• _What you are asked to do_
Wherever the string "ParseInventoryExportPath" appears in the entries below, return the line that holds it.

Collected data:
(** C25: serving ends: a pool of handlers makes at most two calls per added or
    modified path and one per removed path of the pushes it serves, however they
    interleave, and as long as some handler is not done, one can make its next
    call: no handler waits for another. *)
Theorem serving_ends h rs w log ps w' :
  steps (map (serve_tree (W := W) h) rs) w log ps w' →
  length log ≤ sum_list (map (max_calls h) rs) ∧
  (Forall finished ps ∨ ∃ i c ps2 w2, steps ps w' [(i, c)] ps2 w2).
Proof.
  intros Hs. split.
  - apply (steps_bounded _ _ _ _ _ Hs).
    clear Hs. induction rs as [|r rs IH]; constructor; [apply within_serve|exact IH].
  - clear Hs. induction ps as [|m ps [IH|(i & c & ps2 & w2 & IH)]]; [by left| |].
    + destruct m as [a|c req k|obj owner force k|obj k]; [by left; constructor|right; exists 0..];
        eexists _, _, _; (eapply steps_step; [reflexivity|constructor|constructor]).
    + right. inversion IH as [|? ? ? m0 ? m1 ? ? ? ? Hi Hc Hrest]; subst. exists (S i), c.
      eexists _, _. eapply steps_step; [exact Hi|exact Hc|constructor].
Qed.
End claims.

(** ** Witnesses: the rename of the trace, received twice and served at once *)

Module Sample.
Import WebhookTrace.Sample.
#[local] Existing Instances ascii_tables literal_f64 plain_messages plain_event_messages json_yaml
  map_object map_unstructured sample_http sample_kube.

* * *

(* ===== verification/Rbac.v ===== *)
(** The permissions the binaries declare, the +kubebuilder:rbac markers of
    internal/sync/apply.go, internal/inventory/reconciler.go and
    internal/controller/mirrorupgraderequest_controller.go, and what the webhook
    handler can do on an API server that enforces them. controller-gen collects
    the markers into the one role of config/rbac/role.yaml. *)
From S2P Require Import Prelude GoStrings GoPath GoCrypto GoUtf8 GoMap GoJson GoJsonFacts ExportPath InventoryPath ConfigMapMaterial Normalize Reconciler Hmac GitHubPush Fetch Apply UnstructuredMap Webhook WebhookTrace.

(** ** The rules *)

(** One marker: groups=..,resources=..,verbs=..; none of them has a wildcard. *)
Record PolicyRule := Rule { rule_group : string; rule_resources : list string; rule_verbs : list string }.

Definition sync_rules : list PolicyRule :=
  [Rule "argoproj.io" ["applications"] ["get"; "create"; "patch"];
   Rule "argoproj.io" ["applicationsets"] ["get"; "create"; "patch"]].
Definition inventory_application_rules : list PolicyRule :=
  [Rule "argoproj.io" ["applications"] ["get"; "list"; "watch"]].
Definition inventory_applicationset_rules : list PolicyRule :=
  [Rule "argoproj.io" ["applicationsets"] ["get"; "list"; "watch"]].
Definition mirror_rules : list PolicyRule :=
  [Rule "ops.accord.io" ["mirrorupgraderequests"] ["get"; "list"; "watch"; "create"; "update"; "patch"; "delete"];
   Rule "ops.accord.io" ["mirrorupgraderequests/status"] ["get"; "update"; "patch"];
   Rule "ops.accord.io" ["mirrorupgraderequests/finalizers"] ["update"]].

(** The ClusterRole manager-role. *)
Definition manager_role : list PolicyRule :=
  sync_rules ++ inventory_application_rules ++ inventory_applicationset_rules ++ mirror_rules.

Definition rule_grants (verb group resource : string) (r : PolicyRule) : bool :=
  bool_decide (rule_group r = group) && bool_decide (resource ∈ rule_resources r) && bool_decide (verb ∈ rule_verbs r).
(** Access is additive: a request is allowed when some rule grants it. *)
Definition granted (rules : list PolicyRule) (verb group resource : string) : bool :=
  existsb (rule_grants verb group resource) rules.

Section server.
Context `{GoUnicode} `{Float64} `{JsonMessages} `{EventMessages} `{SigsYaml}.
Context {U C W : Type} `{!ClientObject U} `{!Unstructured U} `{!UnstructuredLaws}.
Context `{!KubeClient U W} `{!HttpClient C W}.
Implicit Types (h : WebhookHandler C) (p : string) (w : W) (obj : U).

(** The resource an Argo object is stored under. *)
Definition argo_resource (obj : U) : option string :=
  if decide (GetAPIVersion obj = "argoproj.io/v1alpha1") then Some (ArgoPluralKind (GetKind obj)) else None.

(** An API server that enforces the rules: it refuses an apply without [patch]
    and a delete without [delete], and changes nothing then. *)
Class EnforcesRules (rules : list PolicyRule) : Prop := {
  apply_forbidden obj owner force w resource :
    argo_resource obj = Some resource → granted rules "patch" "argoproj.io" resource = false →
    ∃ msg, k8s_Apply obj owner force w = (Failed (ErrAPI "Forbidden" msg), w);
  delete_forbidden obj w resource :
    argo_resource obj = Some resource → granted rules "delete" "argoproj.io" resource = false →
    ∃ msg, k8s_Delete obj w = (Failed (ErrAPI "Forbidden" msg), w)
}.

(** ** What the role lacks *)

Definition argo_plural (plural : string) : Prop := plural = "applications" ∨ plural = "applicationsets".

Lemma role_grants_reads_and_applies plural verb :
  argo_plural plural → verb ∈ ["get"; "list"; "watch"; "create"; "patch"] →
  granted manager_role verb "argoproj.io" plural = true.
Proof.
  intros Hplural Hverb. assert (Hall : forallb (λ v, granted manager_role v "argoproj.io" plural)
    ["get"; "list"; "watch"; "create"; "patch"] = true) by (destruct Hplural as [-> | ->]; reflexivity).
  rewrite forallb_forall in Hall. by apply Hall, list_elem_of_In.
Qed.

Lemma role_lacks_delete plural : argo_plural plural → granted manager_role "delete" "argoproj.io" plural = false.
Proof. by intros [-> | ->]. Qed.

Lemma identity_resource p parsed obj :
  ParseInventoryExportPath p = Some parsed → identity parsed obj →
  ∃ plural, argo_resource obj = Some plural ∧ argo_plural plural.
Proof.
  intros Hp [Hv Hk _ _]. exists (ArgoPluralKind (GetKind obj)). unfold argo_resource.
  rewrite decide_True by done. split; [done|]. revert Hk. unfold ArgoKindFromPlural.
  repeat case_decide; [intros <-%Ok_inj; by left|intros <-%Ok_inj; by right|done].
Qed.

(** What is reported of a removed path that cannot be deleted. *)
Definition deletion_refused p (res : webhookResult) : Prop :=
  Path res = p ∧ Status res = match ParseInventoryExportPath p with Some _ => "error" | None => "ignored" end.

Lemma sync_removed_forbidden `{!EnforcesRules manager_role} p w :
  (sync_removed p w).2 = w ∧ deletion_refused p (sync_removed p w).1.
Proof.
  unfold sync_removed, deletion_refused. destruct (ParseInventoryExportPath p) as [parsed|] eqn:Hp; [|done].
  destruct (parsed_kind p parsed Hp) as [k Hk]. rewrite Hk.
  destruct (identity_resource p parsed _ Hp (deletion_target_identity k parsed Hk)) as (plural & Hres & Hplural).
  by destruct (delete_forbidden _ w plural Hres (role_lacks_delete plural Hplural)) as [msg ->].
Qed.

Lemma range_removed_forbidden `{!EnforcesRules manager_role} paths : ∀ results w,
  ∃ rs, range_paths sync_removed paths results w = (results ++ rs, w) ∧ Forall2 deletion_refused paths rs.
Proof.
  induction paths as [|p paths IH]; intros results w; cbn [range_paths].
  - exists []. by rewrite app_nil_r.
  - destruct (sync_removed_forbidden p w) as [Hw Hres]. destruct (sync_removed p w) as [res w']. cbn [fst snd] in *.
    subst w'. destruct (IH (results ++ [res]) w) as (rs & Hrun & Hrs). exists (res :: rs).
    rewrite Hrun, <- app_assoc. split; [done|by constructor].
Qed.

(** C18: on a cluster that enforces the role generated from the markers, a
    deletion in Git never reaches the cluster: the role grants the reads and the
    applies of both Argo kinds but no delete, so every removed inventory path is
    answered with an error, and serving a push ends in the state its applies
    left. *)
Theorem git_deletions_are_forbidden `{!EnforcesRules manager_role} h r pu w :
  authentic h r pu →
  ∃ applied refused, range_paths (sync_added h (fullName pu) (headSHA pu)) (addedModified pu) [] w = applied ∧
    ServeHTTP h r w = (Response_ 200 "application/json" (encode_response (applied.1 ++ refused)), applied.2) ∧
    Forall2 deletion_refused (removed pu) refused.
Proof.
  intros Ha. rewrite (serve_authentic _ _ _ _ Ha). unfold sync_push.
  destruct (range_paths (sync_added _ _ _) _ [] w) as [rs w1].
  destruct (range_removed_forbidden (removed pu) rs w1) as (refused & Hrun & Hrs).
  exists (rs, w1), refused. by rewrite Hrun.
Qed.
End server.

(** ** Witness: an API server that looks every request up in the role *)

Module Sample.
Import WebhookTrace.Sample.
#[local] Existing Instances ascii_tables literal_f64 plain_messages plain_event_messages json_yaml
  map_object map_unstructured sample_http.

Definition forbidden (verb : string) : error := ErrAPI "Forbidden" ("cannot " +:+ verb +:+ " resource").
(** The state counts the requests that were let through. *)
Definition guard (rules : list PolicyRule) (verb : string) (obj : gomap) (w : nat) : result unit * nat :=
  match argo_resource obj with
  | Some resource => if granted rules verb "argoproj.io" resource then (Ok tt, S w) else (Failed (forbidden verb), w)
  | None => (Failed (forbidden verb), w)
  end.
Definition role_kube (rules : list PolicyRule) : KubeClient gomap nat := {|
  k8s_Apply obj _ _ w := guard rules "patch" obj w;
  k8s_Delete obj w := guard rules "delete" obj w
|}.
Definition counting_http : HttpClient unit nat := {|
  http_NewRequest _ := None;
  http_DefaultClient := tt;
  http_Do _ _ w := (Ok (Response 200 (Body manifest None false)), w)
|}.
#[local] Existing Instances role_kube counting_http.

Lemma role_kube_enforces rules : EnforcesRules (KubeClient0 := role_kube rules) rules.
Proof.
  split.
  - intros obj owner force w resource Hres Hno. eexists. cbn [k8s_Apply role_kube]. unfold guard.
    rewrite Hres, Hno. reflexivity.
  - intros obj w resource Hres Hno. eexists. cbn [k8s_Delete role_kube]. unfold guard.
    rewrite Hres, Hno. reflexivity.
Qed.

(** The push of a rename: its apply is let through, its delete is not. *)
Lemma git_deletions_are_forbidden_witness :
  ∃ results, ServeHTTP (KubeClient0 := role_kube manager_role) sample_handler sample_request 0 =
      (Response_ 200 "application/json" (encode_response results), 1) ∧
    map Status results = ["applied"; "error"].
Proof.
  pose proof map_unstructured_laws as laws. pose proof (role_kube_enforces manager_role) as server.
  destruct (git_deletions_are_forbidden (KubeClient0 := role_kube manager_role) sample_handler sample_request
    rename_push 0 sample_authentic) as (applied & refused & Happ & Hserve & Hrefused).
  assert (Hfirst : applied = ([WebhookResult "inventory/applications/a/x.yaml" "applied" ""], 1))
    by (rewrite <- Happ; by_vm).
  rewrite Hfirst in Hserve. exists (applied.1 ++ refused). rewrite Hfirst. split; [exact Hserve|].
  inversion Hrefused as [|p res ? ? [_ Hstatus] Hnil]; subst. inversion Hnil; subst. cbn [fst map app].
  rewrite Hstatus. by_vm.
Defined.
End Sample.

• _Expected answer_
  ParseInventoryExportPath p = Some parsed → identity parsed obj →
  Path res = p ∧ Status res = match ParseInventoryExportPath p with Some _ => "error" | None => "ignored" end.
  unfold sync_removed, deletion_refused. destruct (ParseInventoryExportPath p) as [parsed|] eqn:Hp; [|done].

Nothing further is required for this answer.